Is there a great-sounding record you'd recommend people check out on vinyl?
Any of them! [laughs] At one point, I was way into it &emdash; that it mattered what year the vinyl was released as to whether I'd buy it or not. I'd listen to a jazz record or a Simon and Garfunkel record from the "correct" year, which was like going from a 2D movie to 3D. But the one I'd recommend the most is a Decca version of the Who's My Generation. When I A/B'd it with the CD, the CD actually made my head hurt. It's not that I didn't appreciate the sound; it's just that I realized there was something completely different going on with the vinyl. One format is massively enjoyable, and one is just actually painful. Vinyl is becoming more important and is more successful. And when you get a taste of it, it opens up a whole new world.

Sometimes it's like viewing an old photograph: You have a particular taste and you respond to it.
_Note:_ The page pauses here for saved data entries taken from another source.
(** * Item store of the assignments API: users, items, tokens

    A shallow embedding of [crud.py], [auth.py], [schemas.py] and
    [models.py].  The SQLite database behind the SQLAlchemy session is a
    record of two tables, each a list of rows in rowid order; every store
    operation takes the database and gives back the database after the
    call together with what the Python function returns or raises.

    Conventions:
    - a Python [int] is a [Z]; the integers bound into a statement are
      taken to fit SQLite's 64-bit INTEGER;
    - a [str] is a [string] of 8-bit characters, [len] is [String.length];
    - the schema classes of [schemas.py] are records, and their field
      constraints boolean predicates ([ItemCreate_valid] and the like):
      FastAPI hands a handler only objects that pass them;
    - ORDER BY keeps rows with equal keys in scan order (SQL leaves their
      order open);
    - the attributes that [models.Item] inherits from the declarative
      [Base] are a parameter of the list query. *)

From Stdlib Require Import ZArith List String Ascii Bool Lia Permutation Sorted.
Import ListNotations.

Local Open Scope string_scope.
Local Open Scope list_scope.
Local Open Scope Z_scope.

(** ** Strings: the Python [str] methods and the SQLite string functions
       the code calls.  A string is a sequence of 8-bit characters. *)

Module Str.

Definition is_upper (c : ascii) : bool :=
  ((65 <=? nat_of_ascii c) && (nat_of_ascii c <=? 90))%nat.

Definition is_lower (c : ascii) : bool :=
  ((97 <=? nat_of_ascii c) && (nat_of_ascii c <=? 122))%nat.

Definition is_digit (c : ascii) : bool :=
  ((48 <=? nat_of_ascii c) && (nat_of_ascii c <=? 57))%nat.

(** [A-Z] to [a-z], every other character unchanged: SQLite's [lower()],
    and Python's [str.lower] on the characters of this model. *)
Definition lower_char (c : ascii) : ascii :=
  if is_upper c then ascii_of_nat (nat_of_ascii c + 32) else c.

Fixpoint lower (s : string) : string :=
  match s with
  | EmptyString => EmptyString
  | String c s' => String (lower_char c) (lower s')
  end.

Fixpoint forallb (f : ascii -> bool) (s : string) : bool :=
  match s with
  | EmptyString => true
  | String c s' => f c && forallb f s'
  end.

(** [s.startswith(p)] *)
Fixpoint startswith (s p : string) {struct p} : bool :=
  match p with
  | EmptyString => true
  | String a p' =>
      match s with
      | EmptyString => false
      | String b s' => Ascii.eqb a b && startswith s' p'
      end
  end.

(** [needle in hay] *)
Fixpoint contains (needle hay : string) : bool :=
  startswith hay needle
  || match hay with
     | EmptyString => false
     | String _ hay' => contains needle hay'
     end.

(** The text before the first [sep] and, when there is one, the text
    after it. *)
Fixpoint partition1 (sep : ascii) (s : string) : string * option string :=
  match s with
  | EmptyString => (EmptyString, None)
  | String c s' =>
      if Ascii.eqb c sep then (EmptyString, Some s')
      else let '(h, t) := partition1 sep s' in (String c h, t)
  end.

(** [s.split(sep, 1)] for a one-character separator. *)
Definition split1 (sep : ascii) (s : string) : list string :=
  let '(h, t) := partition1 sep s in
  h :: match t with Some r => [r] | None => [] end.

End Str.

(** ** SQL values and operators, as SQLite evaluates them *)

Module Sql.

Inductive value :=
| Null
| Integer (z : Z)
| Text (s : string).

(** Storage-class order of ORDER BY: NULL, then numbers, then text;
    text under the BINARY collation. *)
Definition compare (a b : value) : comparison :=
  match a, b with
  | Null, Null => Eq
  | Null, _ => Lt
  | _, Null => Gt
  | Integer x, Integer y => Z.compare x y
  | Integer _, Text _ => Lt
  | Text _, Integer _ => Gt
  | Text x, Text y => String.compare x y
  end.

Definition leb (a b : value) : bool :=
  match compare a b with Gt => false | _ => true end.

(** [s LIKE p]: [%] matches any run of characters, [_] any one
    character, every other character itself up to ASCII case.  No
    escape character is in force. *)
Fixpoint like (p s : string) {struct p} : bool :=
  match p with
  | EmptyString =>
      match s with EmptyString => true | String _ _ => false end
  | String c p' =>
      if Ascii.eqb c "%" then
        (fix any (s : string) : bool :=
           like p' s
           || match s with
              | EmptyString => false
              | String _ s' => any s'
              end) s
      else
        match s with
        | EmptyString => false
        | String d s' =>
            (Ascii.eqb c "_" || Ascii.eqb (Str.lower_char c) (Str.lower_char d))
            && like p' s'
        end
  end.

(** [col.ilike(term)], compiled for SQLite as
    [lower(col) LIKE lower(term)]; NULL when the column is NULL. *)
Definition ilike (col : option string) (term : string) : option bool :=
  match col with
  | None => None
  | Some s => Some (like (Str.lower term) (Str.lower s))
  end.

(** Three-valued OR. *)
Definition or (a b : option bool) : option bool :=
  match a, b with
  | Some true, _ | _, Some true => Some true
  | Some false, Some false => Some false
  | _, _ => None
  end.

(** A WHERE clause keeps the rows on which its condition is true. *)
Definition holds (v : option bool) : bool :=
  match v with Some true => true | _ => false end.

(** [LIMIT n]: a negative [n] is no limit. *)
Definition limit {A} (n : Z) (rows : list A) : list A :=
  if n <? 0 then rows else firstn (Z.to_nat n) rows.

(** [OFFSET n]: a negative [n] skips nothing. *)
Definition offset {A} (n : Z) (rows : list A) : list A :=
  skipn (Z.to_nat n) rows.

Section OrderBy.
Context {A : Type} (key : A -> value).

Fixpoint insert_by (le : value -> value -> bool) (x : A) (l : list A) : list A :=
  match l with
  | [] => [x]
  | y :: l' => if le (key x) (key y) then x :: l else y :: insert_by le x l'
  end.

(** [ORDER BY key ASC]; rows with equal keys stay in scan order. *)
Definition order_asc (rows : list A) : list A :=
  fold_right (insert_by leb) [] rows.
You put that old vinyl on, the right kind of vinyl from the right year, and the way it sounds is a revelation. I remember in the '80s when they got us to re-buy all of our music on CD &emdash; we didn't really realize back then how shitty that sound quality was going to be.

Part of the appeal was that we were the portable generation. We were able to take music wherever we went. We'd play it in the car, and not have to worry about skips and pops.
And they told us the CD was indestructible. [chuckles] It seemed like a neat invention, but the world had the wool pulled over its eyes. Everything dissipated then. The quality of the music did, and the artwork became uninteresting and not valuable anymore.

Speaking of quality music, I find Women + Country to be a cohesive work that I like listening to from beginning to end. In this day and age, a lot of people just don't do that, but I'm all for the integrity of the album. As the album's creator, do you feel that listening to it in its running order is important?
Yeah, for sure. I hear music that way, and one piece complements another. The concept of how you put your first song followed by your second song got lost. I'm not hung up on it, but I think it was more enjoyable and made more sense to listen to albums that way. I am frustrated with people who won't do it anymore because the album has "gone away," yet they don't want to write "just" songs that are downloaded one at a time. They can't wrap their head around that.

I don't make a big noise about it either way. I have my preference, but I think, on a basic level, one song affects the next song. And if you only listen to them one at a time in a bubble, all sorts of opportunities are missed out.